NERC further warned the DisCos to comply or face sanction on licences. “Failure to abide by the extant regulations on the connection of customers of distribution systems seeking connection or modification of connection shall be considered as a breach of condition 28 of your License Terms and Conditions and shall be appropriately sanctioned by the Commission. Please be guided accordingly,” Momoh warned.
However, NERC in its letter admitted the safety concerns raised by NEMSA when it referred to its directive issued on August 2, 2011, “restricting the connection of 33/0.400kV point-load customers where there are no 11kV feeders. This directive was premised on safety concerns as a result of crossings of 33kV and 11kV feeders which resulted in several accidents.”
NEMSA insists order in force
In response to the NERC’s order to the DisCos to ignore the directive, NEMSA wrote to the DisCos reminding them of its statutory technical enforcement duty through its 2015 Act. The agency also wrote to the Minister of Power, and oversight committees of the National Assembly to seek their intervention.
In the letter titled, NEMSA/MD/0006/V/1166, and dated July 17, 2020, NEMSA asked NERC if the issue of safety it had raised in 2011 was over. “The question that may be asked at this juncture is: “has the unsafe situation and condition identified then by the Commission in the power industry changed for the better?”
The agency also clarified that NERC did not consult it when the Commission summoned NEMSA and the DisCos in June to hear the concerns. NEMSA also noted that it could not have honoured a ‘summon’ from NERC because NEMSA was a statutory and technical enforcement agency, and not licenced by NERC like the 11 DisCos.
“The Commission has no power whatsoever, or by any guise to attempt to annul an enforcement directive issued statutorily by NEMSA in line with the provision of extant regulations and the Law,” Ewesor said.

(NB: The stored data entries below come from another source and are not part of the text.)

(** [get_num_blocks_to_allocate]. *)
Definition get_num_blocks_to_allocate (rid : string) (num_tokens : Z) (new_computed_blocks : list (list nat))
    (num_encoder_tokens total_computed_tokens num_tokens_main_model : Z) (c : coordinator) :
    result (Z * coordinator) :=
  '(ns, c) ← each_co (fun i p m =>
      if is_cross m then
        '(n, m) ← SingleType.get_num_blocks_to_allocate rid num_encoder_tokens [] 0 num_encoder_tokens p m;
        Ok (n, p, m)
      else
        ncb ← py_index new_computed_blocks i;
        '(n, m) ← SingleType.get_num_blocks_to_allocate rid num_tokens ncb total_computed_tokens
                    num_tokens_main_model p m;
        Ok (n, p, m)) c;
  Ok (sumZ ns, c).

(** [allocate_new_computed_blocks]. *)
Definition allocate_new_computed_blocks (rid : string) (new_computed_blocks : list (list nat))
    (num_local_computed_tokens num_external_computed_tokens : Z) (c : coordinator) : result coordinator :=
  '(_, c) ← each_co (fun i p m =>
      ncb ← py_index new_computed_blocks i;
      '(p, m) ← SingleType.allocate_new_computed_blocks rid ncb num_local_computed_tokens
                  num_external_computed_tokens p m;
      Ok (tt, p, m)) c;
  Ok c.

(** [allocate_new_blocks]. *)
Definition allocate_new_blocks (rid : string) (num_tokens num_tokens_main_model num_encoder_tokens : Z)
    (c : coordinator) : result (list (list nat) * coordinator) :=
  each_co (fun _ p m =>
      SingleType.allocate_new_blocks rid (if is_cross m then num_encoder_tokens else num_tokens)
        num_tokens_main_model p m) c.

(** [cache_blocks], [free] and [remove_skipped_blocks]. *)
Definition cache_blocks (r : Request) (num_computed_tokens : Z) (c : coordinator) : result coordinator :=
  '(_, c) ← each_co (fun _ p m => '(p, m) ← SingleType.cache_blocks r num_computed_tokens p m; Ok (tt, p, m)) c;
  Ok c.
Definition free (rid : string) (c : coordinator) : result coordinator :=
  '(_, c) ← each_co (fun _ p m => '(p, m) ← SingleType.free rid p m; Ok (tt, p, m)) c; Ok c.
Definition remove_skipped_blocks (rid : string) (total_computed_tokens : Z) (c : coordinator) : result coordinator :=
  '(_, c) ← each_co (fun _ p m =>
      '(p, m) ← SingleType.remove_skipped_blocks rid total_computed_tokens p m; Ok (tt, p, m)) c;
  Ok c.
(* ===== verification/KVManagerFacts.v ===== *)
(** Correctness of the KV-cache manager of [KVManager].

    [kv_inv] is the ownership invariant of the whole cache: the reference count
    of a real block is the number of its entries in the block lists of all
    requests in all groups, and the free queue holds exactly the blocks without
    an entry.  The theorems say that allocation, freeing and the removal of
    skipped blocks keep it, that the capacity check of [allocate_slots] is exact,
    and what a request holds afterwards. *)
From S2P Require Import Prelude FreeQueue Request BlockHash BlockPool SingleType SingleTypeFacts KVManager.
Import BlockPool.BlockPool PoolFacts.
Local Open Scope Z_scope.

(** * The invariant *)
Definition all_refs (ms : list manager) (i : nat) : Z := sumZ ((fun m => refs m i) <$> ms).

Record kv_inv (p : pool) (l : list nat) (ms : list manager) : Prop := {
  ki_pool : pool_inv p l;
  ki_hashes : hashes_ok p;
  ki_refs : forall i, i <> 0%nat -> ref_of p i = all_refs ms i;
  ki_wf : Forall (wf p) ms;
}.

Lemma all_refs_app ms1 ms2 i : all_refs (ms1 ++ ms2) i = all_refs ms1 i + all_refs ms2 i.
Proof. unfold all_refs. by rewrite fmap_app, sumZ_app. Qed.

Lemma all_refs_nonneg ms i : 0 <= all_refs ms i.
Proof. apply sumZ_nonneg, Forall_forall. intros x (m & -> & _)%list_elem_of_fmap. apply refs_nonneg. Qed.

(** The references of the other managers. *)
Definition others (pre post : list manager) (i : nat) : Z := all_refs pre i + all_refs post i.

Lemma kv_owned p l pre m post : kv_inv p l (pre ++ m :: post) -> owned p m (others pre post).
Proof.
  intros [_ _ Hr _]. split.
  - intros i. pose proof (all_refs_nonneg pre i). pose proof (all_refs_nonneg post i). unfold others. lia.
  - intros i H0. rewrite Hr by done. rewrite all_refs_app. unfold others, all_refs. rewrite fmap_cons, sumZ_cons. lia.
Qed.

Lemma kv_mgr_wf p l pre m post : kv_inv p l (pre ++ m :: post) -> wf p m.
Proof. intros [_ _ _ Hw]. rewrite Forall_app, Forall_cons in Hw. tauto. Qed.
(* ===== verification/KVSlots.v ===== *)
(** Slot allocation and freeing of the KV-cache manager.

    [allocate_slots_correct] is the contract of [KVCacheManager.allocate_slots]
    for attention groups: it fails exactly when the groups together need more
    blocks than are free, and otherwise leaves every group with enough blocks for
    the tokens that need a slot, keeping the hits and the blocks inside the
    attention window in place and the lists of other requests untouched.
    [request_freed] and [no_leak] are the contract of [free]. *)
From S2P Require Import Prelude FreeQueue Request BlockHash BlockPool SingleType SingleTypeFacts KVManager KVManagerFacts.
Import BlockPool.BlockPool PoolFacts.
Local Open Scope Z_scope.

(** * The state of the manager *)

Definition kv_pool (k : kv_manager) : pool := block_pool (coord k).
Definition kv_groups (k : kv_manager) : list manager := single_type_managers (coord k).

(** A group of attention layers of this manager. *)
Record group_ok (caching_on : bool) (p : pool) (m : manager) : Prop := {
  go_attention : attention m;
  go_caching : caching m = caching_on;
  go_hash : caching_on = true -> block_size m mod hash_block_size p = 0 /\ 0 <= kv_cache_group_id m < 2 ^ 32;
}.

Record kv_ok (k : kv_manager) (l : list nat) : Prop := {
  ko_inv : kv_inv (kv_pool k) l (kv_groups k);
  ko_groups : all_C (fun _ => group_ok (kv_caching k) (kv_pool k)) 0 (kv_groups k);
  ko_caching : enable_caching (kv_pool k) = kv_caching k;
  ko_hashes : 0 < hash_block_size (kv_pool k);
}.

Lemma group_ok_same on p p' m m' : same_config p p' -> same_mgr m m' -> group_ok on p m -> group_ok on p' m'.
Proof.
  intros (_ & _ & C & _) (M1 & M2 & M3 & M4 & _) [G1 G2 G3]. unfold attention in *. split; unfold attention; try congruence.
  by rewrite <- M2, <- M4, <- C.
Qed.

Lemma kv_free_count p l ms : kv_inv p l ms -> get_num_free_blocks p = Z.of_nat (length l).
Proof. intros K. apply (qr_num _ _ (pb_queue _ _ (proj1 (ki_pool _ _ _ K)))). Qed.

(** What no call changes. *)
Definition kv_same (k k' : kv_manager) : Prop :=
  max_model_len k' = max_model_len k /\ kv_caching k' = kv_caching k /\ kind (coord k') = kind (coord k) /\ same_config (kv_pool k) (kv_pool k').

(** * Filling a request up *)
Section Fill.
Context (rid : string) (ncbs : list (list nat)) (nl ne need : Z).
Let total := nl + ne.

(** A request that goes on in group [i], without hits and external tokens. *)
Definition goes_on_at (i : Z) (m : manager) : Prop :=
  0 <= i < py_len ncbs /\ attention m /\ hits_at ncbs i = [] /\ goes_on rid total m.

(** The call either starts the request in all groups or goes on in all. *)
Definition request_at (start : bool) (p : pool) (ms : list manager) : Prop :=
  if start then disjoint_hits ncbs /\ all_C (starts_at rid ncbs nl ne p) 0 ms
  else all_C goes_on_at 0 ms.

Definition slots_needed (p : pool) (ms : list manager) : Z :=
  costs (fun i m => group_need rid need total (hits_at ncbs i) p m) 0 ms.

Record filled (i : Z) (m : manager) (new : list nat) (m' : manager) : Prop := {
  fi_mgr : same_mgr m m';
  fi_len : cdiv need (block_size m) <= py_len (blocks_of rid m') <= Z.max (py_len (blocks_of rid m)) (cdiv need (block_size m));
  fi_blocks : exists tail, blocks_of rid m' =
    blocks_of rid m ++ hit_blocks (skip_blocks m total - length (blocks_of rid m)) (hits_at ncbs i) ++ tail;
  fi_new : new `suffix_of` blocks_of rid m';
  fi_other : others_kept rid m m';
}.

Lemma request_attention start p ms :
  request_at start p ms -> all_C (fun i m => 0 <= i < py_len ncbs /\ attention m /\
    (starts rid m \/ hits_at ncbs i = [] /\ goes_on rid total m)) 0 ms.
Proof.
  destruct start; simpl; [intros [_ H]; revert H|]; apply all_C_impl.
  - intros j m (H1 & _ & H2 & H3 & _). tauto.
  - intros j m (H1 & H2 & H3). tauto.
Qed.

Lemma request_start start p ms :
  request_at start p ms -> all_C (fun i m => if start then starts rid m else hits_at ncbs i = []) 0 ms.
Proof.
  destruct start; simpl; [intros [_ H]; revert H|]; apply all_C_impl.
  - by intros j m (_ & _ & _ & ? & _).
  - by intros j m (_ & _ & ? & _).
Qed.

Lemma starts_need p i m m' :
  wf p m -> 0 <= nl -> 0 <= ne -> total <= need -> starts_at rid ncbs nl ne p i m -> computed rid ncbs nl ne i m m' ->
  group_need rid need total (hits_at ncbs i) p m = computed_cost ncbs nl ne p i m + missing rid need m'.
Proof.
  intros W Hnl Hne Hle (_ & _ & Ha & [_ Hnil] & _ & _ & _) [M (new & Hb & Hl) _ _]. fold total in Hb, Hl.
  pose proof (wf_size _ _ W) as Hbs. destruct M as (_ & Hsz & _). unfold group_need, computed_cost, missing. fold total.
  rewrite Hb, Hnil, <- Hsz. simpl length. rewrite Nat.sub_0_r. unfold py_len at 2 3. rewrite length_app, Hl.
  pose proof (length_hit_blocks (skip_blocks m total) (hits_at ncbs i)) as Hlen. unfold py_len in *. simpl length.
  pose proof (cdiv_mono total need (block_size m) Hbs Hle).
  unfold ext_blocks, py_len. destruct (0 <? ext_tokens m total ne); lia.
Qed.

He added that NERC cannot through a mere resolution instrument “attempt to change or alter the position of the enforcement powers of NEMSA under the Law (NEMSA Act-2015) to the detriment of the safety of Nigerian lives and property.
“DisCos to also note that there is no provision for the use of 33/0.400kV distribution transformers in the Nigerian Electricity Supply Industry (NESI) except for Station Service transformers use only and stakeholders can interrogate the NESIS for this fact,” the NEMSA letter concluded.